▸ EXERCISE
Set down, please, exactly the lines below that run from the line with "- intros hi Hhi. rewrite P2, P1;" to the line with "- intros Hy.", both lines included.

□ □ □ □

Lemma good_file_log g sb V V' x :
  sb_ok g sb → (∀ b, ¬ g_log g b → V' b = V b) → good_file g sb V x → good_file g sb V' x.
Proof.
  intros Hsb Hs []. split; try done; [by eapply file_wf_log|by eapply mapped_log|].
  unfold inode_synced. by rewrite (iblock_log g sb V V' Hsb Hs).
Qed.

(** The file [x'] on [V'] is [x] on [V] with [src] written at [off], and the rest of the
    disk is as before. *)
Definition stored (g : geom) (sb : superblock) V x V' x' (off : Z) (src : list byte) : Prop :=
  overwrote V x V' x' off src ∧ file_confined g sb V x V' x'.

Lemma file_confined_refl g sb V x : file_confined g sb V x V x.
Proof. split; auto. Qed.

Lemma file_confined_trans g sb V x V1 x1 V2 x2 :
  file_confined g sb V x V1 x1 → file_confined g sb V1 x1 V2 x2 → i_inum x1 = i_inum x → i_size x1 ≤ i_size x2 → file_wf g sb V2 x2 → file_confined g sb V x V2 x2.
Proof.
  intros [U1 K1 O1 I1 S1 P1] [U2 K2 O2 I2 S2 P2] Hi Hsz Hwf. split.
  - auto.
  - intros k Hk Hu Hb Hl Hn Ho. rewrite K2, K1; auto; [congruence|]. intros [?|?]%O1; congruence.
  - intros k Hk. destruct (O2 k Hk) as [Ho|Hf]; [by apply O1|]. right. destruct (file_owns_range _ _ _ _ _ Hwf Hk) as [Hr _].
    destruct (used sb V k) eqn:E; [|done]. rewrite U1 in Hf; [done|lia|done].
  - intros j y Hj Hne. rewrite I2, I1; auto. congruence.
  - auto.
  - intros hi Hhi. rewrite P2, P1; [done|lia|done].
Qed.

Lemma stored_log g sb V x V1 V2 x1 off src :
  sb_ok g sb → (∀ b, ¬ g_log g b → V2 b = V1 b) → good_file g sb V1 x1 → 0 ≤ off →
  stored g sb V x V1 x1 off src → stored g sb V x V2 x1 off src.
Proof.
  intros Hsb Hs Hg Ho [[N O Hz I] [U K W J Y P]]. pose proof (gf_wf _ _ _ _ Hg) as Hwf. pose proof (gf_size _ _ _ _ Hg) as Hsz.
  assert (Hsize : i_size x ≤ i_size x1 ∧ (src ≠ [] → off + Z.of_nat (length src) ≤ i_size x1)) by (rewrite Hz; case_decide; (split; [lia|]); intros; [done|lia]).
  assert (Hf : ∀ pos, 0 ≤ pos < i_size x1 → fbyte V2 x1 pos = fbyte V1 x1 pos).
  { intros pos Hp. eapply fbyte_log; [exact Hwf|done|apply Hg|done|lia]. }
  split; split; try done.
  - intros pos Hp. rewrite Hf; [by apply N|]. assert (src ≠ []) as Hne%Hsize by (intros ->; cbn in Hp; lia). lia.
  - intros pos Hp Hn. rewrite Hf by lia. by apply O.
  - intros k Hk Hu. rewrite (used_log g sb V1 V2) by done. by apply U.
  - intros k Hk Hu Hb Hl Hn Hno. rewrite Hs by done. by apply K.
  - intros k Hk. apply W. by eapply file_owns_log.
  - intros j y Hj Hne. rewrite (iblock_log g sb V1 V2) by done. by apply J.
  - intros Hy. specialize (Y Hy). unfold inode_synced. by rewrite (iblock_log g sb V1 V2 Hsb Hs) by apply Hg.
  - intros hi Hhi. rewrite (spare_log g sb V1 V2) by done. by apply P.
Qed.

□ □ □ □

▸ ANSWER SECTION
  - intros hi Hhi. rewrite P2, P1; [done|lia|done].
Qed.

Lemma stored_log g sb V x V1 V2 x1 off src :
  sb_ok g sb → (∀ b, ¬ g_log g b → V2 b = V1 b) → good_file g sb V1 x1 → 0 ≤ off →
  stored g sb V x V1 x1 off src → stored g sb V x V2 x1 off src.
Proof.
  intros Hsb Hs Hg Ho [[N O Hz I] [U K W J Y P]]. pose proof (gf_wf _ _ _ _ Hg) as Hwf. pose proof (gf_size _ _ _ _ Hg) as Hsz.
  assert (Hsize : i_size x ≤ i_size x1 ∧ (src ≠ [] → off + Z.of_nat (length src) ≤ i_size x1)) by (rewrite Hz; case_decide; (split; [lia|]); intros; [done|lia]).
  assert (Hf : ∀ pos, 0 ≤ pos < i_size x1 → fbyte V2 x1 pos = fbyte V1 x1 pos).
  { intros pos Hp. eapply fbyte_log; [exact Hwf|done|apply Hg|done|lia]. }
  split; split; try done.
  - intros pos Hp. rewrite Hf; [by apply N|]. assert (src ≠ []) as Hne%Hsize by (intros ->; cbn in Hp; lia). lia.
  - intros pos Hp Hn. rewrite Hf by lia. by apply O.
  - intros k Hk Hu. rewrite (used_log g sb V1 V2) by done. by apply U.
  - intros k Hk Hu Hb Hl Hn Hno. rewrite Hs by done. by apply K.
  - intros k Hk. apply W. by eapply file_owns_log.
  - intros j y Hj Hne. rewrite (iblock_log g sb V1 V2) by done. by apply J.
  - intros Hy. specialize (Y Hy). unfold inode_synced. by rewrite (iblock_log g sb V1 V2 Hsb Hs) by apply Hg.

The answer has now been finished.